Mean probability of success in hierarchical model for repeated binary trials

I have a question related to the following case study Hierarchical Partial Pooling for Repeated Binary Trials. I am trying to understand how different parameterizations for the chance of success (\theta_i) or the log-odds of success (\alpha_i) affect the posterior distribution for the mean probability of success.

I used the Stan code linked in this repository,, to fit 3 models to the rat tumor data referenced in the linked note at the top of my post. The three models were (1) a hierarchical model with a direct parameterization for the mean probability of success (hier.stan), (2) a hierarchical model with a log-odds probability of success and centered parameterization (hier-logit-centered.stan), and (3) a hierarchical model with a log-odds probability of success and non-centered parameterization (hier-logit.stan).
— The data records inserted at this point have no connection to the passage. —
(** The owner cancelled while the order was being validated. *)
Definition handle_cancelled (now : u64) i (valid : OrderWithStorageData AllOrders)
    : OrderIndexer * PoolInnerEvent :=
  let hash := order_hash (order valid) in
  let i := with_validator i
    (Validator.cancel_order (validator i) (from (order valid)) hash) in
  let i := revalidate_invalidated_orders i (invalidates valid) in
  let t := order_tracker i in
  let t := Tracker.set_peers t (delete hash (Tracker.order_hash_to_peer_id t)) in
  let was_announced := bool_decide (is_Some (Tracker.order_hash_to_order_id t !! hash)) in
  let t := Tracker.set_ids t (delete hash (Tracker.order_hash_to_order_id t)) in
  let t := Tracker.insert_cancel_with_deadline now t (from (order valid)) hash
    (deadline (order valid)) in
  let i := with_tracker i t in
  let i := if was_announced then
      with_subscribers i (notify_order_subscribers (subscribers i)
        (Subscribers.CancelledOrder
          (bool_decide (id_location (order_id valid) = Searcher))
          (from (order valid)) (pool_id valid) hash))
    else i in
  (with_subscribers i (try_notify_validation_subscribers (subscribers i) hash
     (Invalid hash Orders.CancelledOrder)), NoEvent).

Definition accept_order i (valid : OrderWithStorageData AllOrders)
    : outcome (OrderIndexer * PoolInnerEvent) :=
  let hash := order_hash (order valid) in
  let i := with_subscribers i (notify_order_subscribers (subscribers i) (NewOrder valid)) in
  let i := with_subscribers i
    (try_notify_validation_subscribers (subscribers i) hash
      match is_currently_valid valid with
      | Some error => Invalid hash (StateError error)
      | None => Valid valid
      end) in
  let to_propagate := order valid in
  let i := with_tracker i
    (Tracker.new_valid_order (order_tracker i) hash (from (order valid)) (order_id valid)) in
  let i := revalidate_invalidated_orders i (invalidates valid) in
  '(i, _) ← insert_order i valid;
  Ret (i, Propagation to_propagate).

Definition handle_validated_order (now : u64) i (res : OrderValidationResults)
    : outcome (OrderIndexer * PoolInnerEvent) :=
  match res with
  | Valid valid =>
      let hash := order_hash (order valid) in
      let i := with_tracker i (Tracker.stop_validating (order_tracker i) hash) in
      if negb (Z.eqb (valid_block valid) (block_number i)) then Ret (handle_stale i valid)
      else if Tracker.is_valid_cancel (order_tracker i) hash (from (order valid)) then
        Ret (handle_cancelled now i valid)
      else accept_order i valid
  | Invalid hash _ =>
      let i := with_tracker i (Tracker.stop_validating (order_tracker i) hash) in
      let i := with_subscribers i
        (try_notify_validation_subscribers (subscribers i) hash res) in
      let i := with_storage i (Storage.remove_invalid_order (order_storage i) hash) in
      let '(t, peers) := Tracker.invalid_verification (order_tracker i) hash in
      Ret (with_tracker i t, BadOrderMessages peers)
  | TransitionedToBlock new_gas_updates =>
      '(s, parked_orders) ←
        Storage.apply_new_gas_and_return_blocked_orders (order_storage i) new_gas_updates;
      Ret (with_validator (with_storage i s)
             (foldl (fun v o => Validator.validate_order v ReValidation o) (validator i)
               parked_orders), NoEvent)
  end.

(** ** Queries *)

Definition get_all_orders_with_cancelled i : outcome Storage.OrderSet :=
  Storage.get_all_orders_with_ingoing_cancellations (order_storage i).

Definition get_all_orders_with_parked i : outcome Storage.OrderSet :=
  Storage.get_all_orders_with_parked (order_storage i).

Definition get_all_orders i : outcome Storage.OrderSet :=
  Storage.get_all_orders (order_storage i).

(** ** Block transitions *)

Definition start_new_block_processing i (block : u64) (completed_orders : list B256)
    (address_changes : list Address) : outcome OrderIndexer :=
  v ← Validator.on_new_block (validator i) block completed_orders address_changes;
  Ret (with_validator i v).

Definition purge_cancelled (now : u64) i : OrderIndexer :=
  let '(s, tobs) := Storage.purge_tob_orders (order_storage i) in
  let t := foldl (fun t o => Tracker.insert_cancel_with_deadline now t (from (order o))
    (order_hash (order o)) (deadline (order o))) (order_tracker i) tobs in
  let '(s, users) := Storage.purge_user_orders s in
  let t := foldl (fun t o => Tracker.insert_cancel_with_deadline now t (from (order o))
    (order_hash (order o)) (deadline (order o))) t users in
  with_tracker (with_storage i s) t.

Definition finish_new_block_processing (now : u64) i (block : u64)
    (completed_orders : list B256) (address_changes : list Address) : outcome OrderIndexer :=
  let i := with_block i block in
  let i := with_tracker i (Tracker.clear_invalid (order_tracker i)) in
  i ← filled_orders i block completed_orders;
  let i := purge_cancelled now i in
  '(t, s, expired_orders) ←
    Tracker.remove_expired_orders now (order_tracker i) block (order_storage i);
  let i := with_storage (with_tracker i t) s in
  let i := with_subscribers i (notify_expired_orders (subscribers i) expired_orders) in
  let i := eoa_state_change i address_changes in
  let completed_orders :=
    completed_orders ++ ((fun o => id_hash (order_id o)) <$> expired_orders) in
  Ret (with_validator i (Validator.notify_validation_on_changes (validator i) block
    completed_orders address_changes)).

Definition new_pool i (pool : NewInitializedPool) : outcome OrderIndexer :=
  s ← Storage.new_pool (order_storage i) pool; Ret (with_storage i s).

(** One turn of the [while let] of [poll_next]. *)
Definition handle_res (now : u64) i (next : Validator.OrderValidatorRes)
    : outcome (OrderIndexer * list PoolInnerEvent) :=
  match next with
  | Validator.EnsureClearForTransition block orders addresses =>
      i ← finish_new_block_processing now i block orders addresses; Ret (i, [])
  | Validator.ValidatedOrder next =>
      '(i, prop) ← handle_validated_order now i next; Ret (i, [prop])
  | Validator.TransitionComplete => Ret (i, [HasTransitionedToNewBlock (block_number i)])
  end.

(** Nothing is ready. *)
Definition idle : Validator.Readiness :=
  {| Validator.finished := None; Validator.informed := None |}.

(** The loop of [poll_next], over what is ready at each of its polls; after the
    last of them nothing is ready any more.  A poll at which nothing is ready can
    still end the clearing for a new block, which happens once. *)
Fixpoint poll_loop (now : u64) i (rs : list Validator.Readiness)
    : outcome (OrderIndexer * list PoolInnerEvent) :=
  match rs with
  | [] =>
      match Validator.poll_next (validator i) idle with
      | (v, Validator.Ready (Some next)) => handle_res now (with_validator i v) next
      | (v, _) => Ret (with_validator i v, [])
      end
  | r :: rs' =>
      match Validator.poll_next (validator i) r with
      | (v, Validator.Ready (Some next)) =>
          '(i, evs) ← handle_res now (with_validator i v) next;
          '(i, evs') ← poll_loop now i rs';
          Ret (i, evs ++ evs')
      | (v, _) => Ret (with_validator i v, [])
      end
  end.

Definition poll_next (now : u64) i (rs : list Validator.Readiness)
    : outcome (OrderIndexer * Validator.Poll (option (list PoolInnerEvent))) :=
  '(i, validated) ← poll_loop now i rs;
  Ret (i, match validated with
          | [] => Validator.NotReady
          | _ :: _ => Validator.Ready (Some validated)
          end).
End indexer.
All the models have the same data block.

 data {
      int<lower=0> N;              // items
      int<lower=0> K[N];           // initial trials
      int<lower=0> y[N];           // initial successes

This is the parameters and model block for the model with mean (phi) and concentration (kappa) (hier.stan).

parameters {
  real<lower=0, upper=1> phi;         // population chance of success
  real<lower=1> kappa;                // population concentration
  vector<lower=0, upper=1>[N] theta;  // chance of success 
model {
  kappa ~ pareto(1, 1.5);                        // hyperprior
  theta ~ beta(phi * kappa, (1 - phi) * kappa);  // prior
  y ~ binomial(K, theta);                        // likelihood

This is the parameters and model block for the centered model with log-odds mean probability (mu) and log-odds population sd (sigma) (hier-logit.stan). The hyperparameters are similar in the non-centered model.

parameters {
  real mu;                       // population mean of success log-odds
  real<lower=0> sigma;           // population sd of success log-odds
  vector[N] alpha;               // success log-odds
model {
  mu ~ normal(-1, 1);               // hyperprior
  sigma ~ normal(0, 1);             // hyperprior
  alpha ~ normal(mu, sigma);        // prior (hierarchical)
  y ~ binomial_logit(K, alpha);     // likelihood

My question is about the population-level mean probability of success. I think this would be \phi in the hierarchical model parameterized by mean and concentration, and \mathrm{logit}^{-1}(\mu) in the centered and non-centered hierarchical models with the logit-link.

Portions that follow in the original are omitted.